I could continue to use words to attempt to communicate our shared experience with this community. But let me tell of one specific event that I experienced here that has touched me deeply. On Wednesday evenings, the community hosts a worship meeting and teaching of the Bible. Last Wednesday we attended. A noticeable characteristic of the community is their commitment to excellence, which was in no way lacking that night as we listened to the instruments and voices lead the group into a time of honoring God with music. I had come to the meeting with a feeling of awe and amazement, struggling to believe that a place as such as I was experiencing now could actually be real. This feeling was leading me to tears of joy (which I commonly experience during times of sincere worship). I, being situated in the middle of the building, in the center of the crowd of worshipers, I found myself moved by the beauty of what I heard, saw and felt. Everyone around me was standing with arms raised high in gratitude as they sang. I, too, stood. I, too, raised my hands (which for me is mostly uncommon as I tend to enjoy being more contemplative and less demonstrative). My tears of joy were increasing in intensity with the music until I found myself weeping and laughing out loud (at the same time, weird right?). With arms fully extended I physically felt my heart becoming warm in a way I have never experienced before. It was as if God was connecting with me in a new way, as if he was coming and touching my heart. I was filled with a joy that was new to me and I felt a calm and gentle peace. The rest of the evening was as I would have anticipated. Good music, good teaching, and a good time of socializing afterwards. But I came away from that meeting with a fresh experience of the love of God that I pray I will never forget.

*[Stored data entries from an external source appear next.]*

(** [ensure_input] of a known input changes nothing, or activates a configuration while
    no scan is active. *)
Lemma ensure_input_ok self input rising spool s s' st status :
  wf_tree (tree (disk (spool_world s))) → pi_rising input = Some rising → durable self (state_key rising) s st →
  ensure_input self input spool s = (s', Ok status) →
  tree (disk (spool_world s')) = tree (disk (spool_world s))
  ∨ ∃ st', durable self (state_key rising) s' st' ∧ active_scan (value st') = None.
Proof using Type*.
  intros Hwf Hr Hd. unfold ensure_input, require_rising. rewrite Hr. cbn [ok_or].
  intros (rising' & s1 & [-> [= <-]]%st_lift_ok & Hrun)%st_bind_ok. cbn zeta in Hrun.
  apply st_bind_ok in Hrun as (res & s1 & Hload & Hrun).
  pose proof (steady_run _ _ _ _ (steady_load _ _) Hwf Hload) as [Hwf1 _ _].
  assert (∃ st1, res = Current st1) as [st1 ->].
  { destruct res as [|st1]; [exfalso|by exists st1]. apply from_store_run in Hload as (d & x & Hload & _ & Hx).
    symmetry in Hx. apply map_err_ok in Hx as ->. apply load_exact in Hload as [_ Hn]; [|done].
    destruct Hd as (bytes & (m & y & E) & _). congruence. }
  apply load_state_ok in Hload as [Ht1 _]; [|done].
  apply st_bind_ok in Hrun as (st2 & s2 & Hrun & [= <- <-]).
  apply st_bind_ok in Hrun as ([] & s3 & [-> _]%st_lift_ok & Hrun). case_decide; [injection Hrun as <- <-; by left|].
  apply st_bind_ok in Hrun as (blocked & s3 & Hb & Hrun). case_decide; [done|]. right.
  assert (wf_tree (tree (disk (spool_world s3)))) as Hwf3.
  { revert Hb. case_decide; [by intros [= <- _]|]. intros Hb. by eapply steady_run; [apply steady_nonempty| |]. }
  apply from_store_run in Hrun as (d & x & Hrun & -> & Hx). symmetry in Hx. apply map_err_ok in Hx as ->.
  apply activate_run in Hrun as [(e & [=] & _)|(cur & v & next & Hp & _ & Hscan & _ & Hact)]; [|done].
  apply published_acknowledged in Hp as [_ Ev _ (old & new & _ & Hdec & Hf & _)].
  apply activated_ok in Hact as (_ & _ & _ & _ & _ & _ & _ & _ & _ & _ & Es).
  exists st2. split; [|by rewrite Ev, Es]. exists new. split; [|done]. by eexists _, _.
Qed.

Again, I could go on and on, attempting to share stories and experiences of the unbelievable time we are sharing with this community of believers. But I feel words are inadequate and experience is far to difficult to describe in the context of a blog post. I will conclude by leaving you all with this. I have experienced something that, in the past, was something I only knew about in my mind. But now, for the first time, I have experienced it as something real, something actual, something that can be lived in and experienced. I do not now know what this means for my life to come, only that I know I have much more to pray about and to search through as I look towards the future.